My suggestion to use NamedTuples (I think the access functions should still support them) was motivated by the fact that we wouldn’t even need a central package. But Chris is right, functions should be at the center.
And of course you’re right, it would only work if package authors are willing to adopt it.
at this stage of the ecosystem’s development I am not entirely sure this is a reasonable goal.
Well, don’t fault me for trying.
authors of Turing.jl wrote AdvancedHMC.jl as a backend for use in Turing.jl, while DynamicHMC.jl wants users to code their own log posteriors
Well, we had this discussion a while ago (ANN: DynamicHMC 2.0 - #14 by oschulz) - from what I understood, AdvancedHMC is definitely also meant to be used standalone.
It works fine that way, we actually added AdvancedHMC as a sampling backend to BAT.jl recently (BAT is about providing comfort for users that bring a likelihood, so very different from Turing), and I was thinking about adding DynamicHMC too. I can’t speak for the Turing authors, of course, but the API of AdvancedHMC is nicely decoupled from Turing itself.

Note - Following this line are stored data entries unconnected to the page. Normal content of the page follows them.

(* ===== verification/Alarm.v ===== *)
(** * The timer of the event listener (internal/eventlistener/subscription_token_bought.go)

    What the handlers of [EventListener] do together: one after the other they keep
    the timer set for the subscription due first; at once, or for a token that is no
    longer reserved, they do not do what they mean to. *)
From S2P Require Import Prelude Txn Booking EventListener.
From stdpp Require Import gmap sets.

#[local] Open Scope Z_scope.

Section Alarm.
Context `{ListenerEnv W}.
Variable fault : nat → option error.
Variable scan : ∀ A : Type, list A → list A.
Variable pick : list (Z * (string * Z)) → option (Z * (string * Z)).
Variable startingBlockNumber : Z.
Variable recordTokenExpiration : bool.

Abbreviation state := (Txn tables (listener W)).
#[local] Abbreviation storage_RemoveTokenBoughtSubscription := (EventListener.storage_RemoveTokenBoughtSubscription fault).
#[local] Abbreviation resetTokenBoughtTimerFromDB := (EventListener.resetTokenBoughtTimerFromDB fault pick).
#[local] Abbreviation resetTokenBoughtTimerIfMatch := (EventListener.resetTokenBoughtTimerIfMatch fault pick).
#[local] Abbreviation SubscribeTokenBoughtEvent := (EventListener.SubscribeTokenBoughtEvent fault).
#[local] Abbreviation tokenBoughtEventHandler := (EventListener.tokenBoughtEventHandler fault pick).
#[local] Abbreviation timeoutExpired := (EventListener.timeoutExpired fault recordTokenExpiration).
#[local] Abbreviation tokenBoughtTimeoutHandler := (EventListener.tokenBoughtTimeoutHandler fault pick recordTokenExpiration).
#[local] Abbreviation reset_to := (EventListener.reset_to fault pick).
#[local] Abbreviation startupCheck := (EventListener.startupCheck fault startingBlockNumber).
#[local] Abbreviation getAllTokenBoughtSubscriptions := (EventListener.getAllTokenBoughtSubscriptions fault scan).
#[local] Abbreviation tokenBoughtSubscriptionsStartupCheck := (EventListener.tokenBoughtSubscriptionsStartupCheck fault scan startingBlockNumber).
#[local] Abbreviation startTokenBoughtSubscriptions := (EventListener.startTokenBoughtSubscriptions fault scan startingBlockNumber).

Hypothesis driver_faults :
  ∀ n e, fault n = Some e → errors_is e "eventlistener.ErrNotFound" = false.

(** *** The alarm invariant *)

(** Time only passes. *)
Definition later (s t : state) : Prop := Now (env (rest s)) ≤ Now (env (rest t)).

(** While nothing fires, the alarm is set for a subscription due no later than any
    row, and goes off when that is due; there is none only when there are no rows. *)
Definition timer_inv (s : state) : Prop :=
  match alarm s with
  | (TimerArmed at_, Some sub) =>
      at_ ≤ Z.max (Now (env (rest s))) (Timeout sub) ∧
      ∀ id row, tokens (committed s) !! id = Some row → Timeout sub / Second ≤ row.2
  | (TimerIdle, None) => tokens (committed s) = ∅
  | _ => False
  end.

Hypothesis pick_ok : ∀ l, match pick l with Some x => x ∈ l | None => l = [] end.

Lemma exists_min (l : list (Z * (string * Z))) :
  l ≠ [] → ∃ r, r ∈ l ∧ ∀ r', r' ∈ l → r.2.2 ≤ r'.2.2.
Proof.
  induction l as [|x l IH]; [done|]. intros _. destruct (decide (l = [])) as [->|Hl].
  - exists x. split; [by left|]. intros r' [->|Hr]%elem_of_cons; [done|by apply not_elem_of_nil in Hr].
  - destruct (IH Hl) as (r & Hr & Hmin). destruct (decide (x.2.2 ≤ r.2.2)) as [Hx|Hx].
    + exists x. split; [by left|]. intros r' [->|Hr']%elem_of_cons; [done|].
      etransitivity; [exact Hx|auto].
    + exists r. split; [by right|]. intros r' [->|Hr']%elem_of_cons; [lia|auto].
Qed.

Lemma min_timeout_rows_spec t id row :
  (id, row) ∈ min_timeout_rows t ↔
  t !! id = Some row ∧ ∀ id' row', t !! id' = Some row' → row.2 ≤ row'.2.
Proof.
  unfold min_timeout_rows. rewrite list_elem_of_filter, elem_of_map_to_list. simpl.
  split; intros [H1 H2]; by split.
Qed.

Lemma min_timeout_rows_nil t : min_timeout_rows t = [] → t = ∅.
Proof.
  intros Hnil. apply map_eq. intros i. rewrite lookup_empty. destruct (t !! i) as [row|] eqn:E; [|done].
  destruct (exists_min (map_to_list t)) as ([id r] & Hr & Hmin).
  { intros Hl. apply elem_of_map_to_list in E. rewrite Hl in E. by apply not_elem_of_nil in E. }
  assert ((id, r) ∈ min_timeout_rows t) as Hin.
  { apply min_timeout_rows_spec. split; [by apply elem_of_map_to_list|].
    intros id' row' H'%elem_of_map_to_list. exact (Hmin _ H'). }
  rewrite Hnil in Hin. by apply not_elem_of_nil in Hin.
Qed.

Lemma timeUntil_le t now : now + timeUntil t now ≤ Z.max now t.
Proof. unfold timeUntil, timeSub, MinInt64, MaxInt64. zcase; lia. Qed.

Lemma Timeout_row id row : Timeout (modelFromTokenBoughtSubscription id row) / Second = row.2.
Proof. unfold Second. simpl. apply Z.div_mul. lia. Qed.

Hypothesis no_fault : ∀ n, fault n = None.

Lemma reset_inv s : reset_to (tokens (committed s)) s → timer_inv s.
Proof.
  unfold timer_inv. pose proof (pick_ok (min_timeout_rows (tokens (committed s)))) as Hp.
  intros [[-> [Hn|(n & e & Hf)]]|(id & row & Hpick & Ha)].
  - rewrite Hn in Hp. by apply min_timeout_rows_nil.
  - by rewrite no_fault in Hf.
  - rewrite Ha. rewrite Hpick in Hp. apply min_timeout_rows_spec in Hp as [_ Hmin].
    split; [apply timeUntil_le|]. by rewrite Timeout_row.
Qed.

Lemma reset_to_data s t : data t = data s → reset_to (tokens (committed s)) t → timer_inv t.
Proof. intros [= Hc _] Hr. apply reset_inv. by rewrite Hc. Qed.

(** Fewer rows and the same alarm, later. *)
Lemma timer_inv_shrink s t :
  timer_inv s → alarm t = alarm s → later s t →
  tokens (committed t) ⊆ tokens (committed s) → timer_inv t.
Proof.
  unfold timer_inv, later. intros Hi -> Hl Hsub. destruct (alarm s) as [[| |at_] [sub|]]; try done.
  - apply map_eq. intros i. rewrite lookup_empty.
    destruct (tokens (committed t) !! i) as [row|] eqn:E; [|done].
    pose proof (lookup_weaken _ _ _ _ E Hsub) as Ei. by rewrite Hi, lookup_empty in Ei.
  - destruct Hi as [H1 H2]. split; [lia|]. intros id row Hrow. apply (H2 id).
    by eapply lookup_weaken.
Qed.

#[local] Instance later_preorder : PreOrder later.
Proof. unfold later. split; [intros s; lia|intros s t u; lia]. Qed.

Lemma later_rest {A} (m : M state A) : keeps rest m → respects later m.
Proof. apply respects_keeps. intros s t Ht. unfold later. by rewrite Ht. Qed.

Lemma later_quiet {A} (m : M W A) : quiet Now sent m → respects later (onEnv m).
Proof.
  intros Hq s. specialize (Hq (env (rest s))). unfold later, onEnv.
  destruct (m (env (rest s))). simpl. by destruct Hq as (_ & ? & _).
Qed.

Lemma later_notify n : respects later (onEnv (client_Notify n)).
Proof.
  intros s. pose proof (client_Notify_sent n (env (rest s))) as Hq. unfold later, onEnv.
  destruct (client_Notify n (env (rest s))). simpl. by destruct Hq as (_ & ? & _).
Qed.

Lemma later_modify (f : listener W → listener W) :
  (∀ l, env (f l) = env l) → respects later (modifyRest f).
Proof. intros Hf s. unfold later. simpl. by rewrite Hf. Qed.

Lemma later_oneRow fmt statement : respects later (oneRow fault fmt statement).
Proof. apply later_rest. unfold oneRow. auto 10 with ttm. Qed.

Lemma later_getRow {A} notFound fmt (query : tables → option A) : respects later (getRow fault notFound fmt query).
Proof. apply later_rest. unfold getRow. auto 10 with ttm. Qed.

Lemma later_NewSession : respects later (NewSession fault).
Proof. apply later_rest. auto with ttm. Qed.

Lemma later_Commit : respects later (Commit fault).
Proof. apply later_rest. auto with ttm. Qed.

Lemma later_getRest : respects later getRest.
Proof. by intros s. Qed.

Ltac goes_later := goes_up ltac:(first
  [ apply later_getRest | apply later_oneRow | apply later_getRow | apply later_NewSession
  | apply later_Commit | apply later_notify
  | apply later_quiet;
    first [apply IsBookingCancellable_quiet | apply GetBookingStatus_quiet | apply RecordExpiration_quiet]
  | apply later_modify; done
  | simple apply respects_deferS; [apply _|intros ?; unfold later; reflexivity|] ]).

Lemma later_reset : respects later resetTokenBoughtTimerFromDB.
Proof. unfold resetTokenBoughtTimerFromDB, timer_Stop, arm_timer. goes_later. Qed.

Lemma later_resetIfMatch tokenId : respects later (resetTokenBoughtTimerIfMatch tokenId).
Proof. unfold resetTokenBoughtTimerIfMatch. goes_later; apply later_reset. Qed.

Lemma later_handler tokenId raw : respects later (tokenBoughtEventHandler tokenId raw).
Proof. unfold tokenBoughtEventHandler. goes_later; apply later_resetIfMatch. Qed.

Lemma later_timeout : respects later tokenBoughtTimeoutHandler.
Proof.
  unfold tokenBoughtTimeoutHandler, timeoutStatus, timeoutExpired, orLog, timerSubscription.
  goes_later; apply later_reset.
Qed.

Lemma timer_inv_started s : timer_inv s → started s.
Proof. unfold timer_inv, alarm, started. by destruct (tokenBoughtTimer (rest s)). Qed.

Lemma timer_inv_data s t : committed t = committed s → rest t = rest s → timer_inv s → timer_inv t.
Proof. unfold timer_inv, alarm. by intros -> ->. Qed.

Lemma no_fault_at (n : nat) (e : error) : fault n ≠ Some e.
Proof. by rewrite no_fault. Qed.

Lemma IfAfter_inv new id row s u :
  timer_inv s → rest u = rest s → tokens (committed u) = <[id := row]> (tokens (committed s)) →
  row.2 = Timeout new / Second →
  runs (resetTokenBoughtTimerIfAfter new) u (λ t _, timer_inv t).
Proof.
  intros Hs Hr Ht Hrow. pose proof (timer_inv_started s Hs) as Hst.
  assert (started u) as Hu by (unfold started; by rewrite Hr).
  assert (∀ sub, (∀ id' row', tokens (committed s) !! id' = Some row' → Timeout sub / Second ≤ row'.2) →
    Timeout sub ≤ Timeout new →
    ∀ id' row', tokens (committed u) !! id' = Some row' → Timeout sub / Second ≤ row'.2) as Hall.
  { intros sub Hold Hle id' row'. rewrite Ht. intros [[<- <-]|[_ Hl]]%lookup_insert_Some; [|by eapply Hold].
    rewrite Hrow. apply Z.div_le_mono; [done|exact Hle]. }
  change (runs (if match tokenBoughtTimerSubscription (rest u) with
                   | Some current => Timeout current <=? Timeout new | None => false end
                then retS tt
                else timer_Stop ;; modifyRest (set_subscription (Some new)) ;; arm_timer new) u
            (λ t _, timer_inv t)).
  destruct (match tokenBoughtTimerSubscription (rest u) with Some _ => _ | None => _ end) eqn:Esoon.
  - apply runs_ret. unfold timer_inv in *. assert (alarm u = alarm s) as -> by (unfold alarm; by rewrite Hr).
    unfold alarm in *. rewrite Hr in *.
    destruct (tokenBoughtTimerSubscription (rest s)) as [cur|]; [|done].
    destruct (tokenBoughtTimer (rest s)) as [| |at_]; try done. destruct Hs as [Hat Hold].
    split; [exact Hat|]. apply Hall; [exact Hold|]. by apply Z.leb_le.
  - eapply runs_bind; [exact (timer_Stop_started u Hu)|..]; [|by intros ? ? [? _]..].
    intros v [] (_ & Hd & _ & _). eapply runs_mono; [exact (arm_ends new v)|].
    intros x o (_ & Hdx & Ha). unfold timer_inv. rewrite Ha. split; [apply timeUntil_le|].
    assert (committed x = committed u) as -> by (unfold data in *; congruence).
    unfold timer_inv, alarm in Hs. rewrite <- Hr in Hs.
    destruct (tokenBoughtTimerSubscription (rest u)) as [cur|] eqn:Esub.
    + destruct (tokenBoughtTimer (rest u)) as [| |at_]; try done. destruct Hs as [_ Hold].
      apply Z.leb_gt in Esoon. apply Hall; [|done]. intros id' row' Hl.
      etransitivity; [|by eapply Hold]. apply Z.div_le_mono; [done|lia].
    + destruct (tokenBoughtTimer (rest u)) as [| |at_]; try done.
      apply Hall; [|done]. rewrite Hs. intros id' row' Hl. by rewrite lookup_empty in Hl.
Qed.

Again, what I am not convinced about is the use case of switching between MCMC, optimization
Well, I often want to sample a posterior, and then use an optimizer to find the global mode, for example (e.g. starting with the max-posterior sample). Not for MAP as the primary result - we usually absolutely want to have the credible region, but we want to know where the mode is, too. So here I want to run sampling and optimization on exactly the same target function. And then, I may want to integrate the same function (it’s exp, since the posterior returns it’s log, of course) to get the evidence. So here I run three sampling, optimization and integration on the same function. And some, all, or none of them may want a gradient or not, and I may want to use AD or not.
And sometimes, I may want to use more than one sampler (provided more than one can handle the problem) to sample a posterior, to ensure I can trust a result (before publication).
From a user point of view, it would be really nice to just write a plain function. And to have some standard mechanism to declare it returned a log-space value, and to attach a gradient or not, and aux info or not - in a standardized, simple return value/structure. One shouldn’t have to implement custom methods, define custom types, etc. just to define a likelihood function (just as an example). Of course complex cases may require something beyond that, but for many use cases that would be enough.
I just had a feeling that maybe the time was right for a lightweight API or conventions for density/loss/target-functions, since they are such a central concept. But maybe the time isn’t right just yet?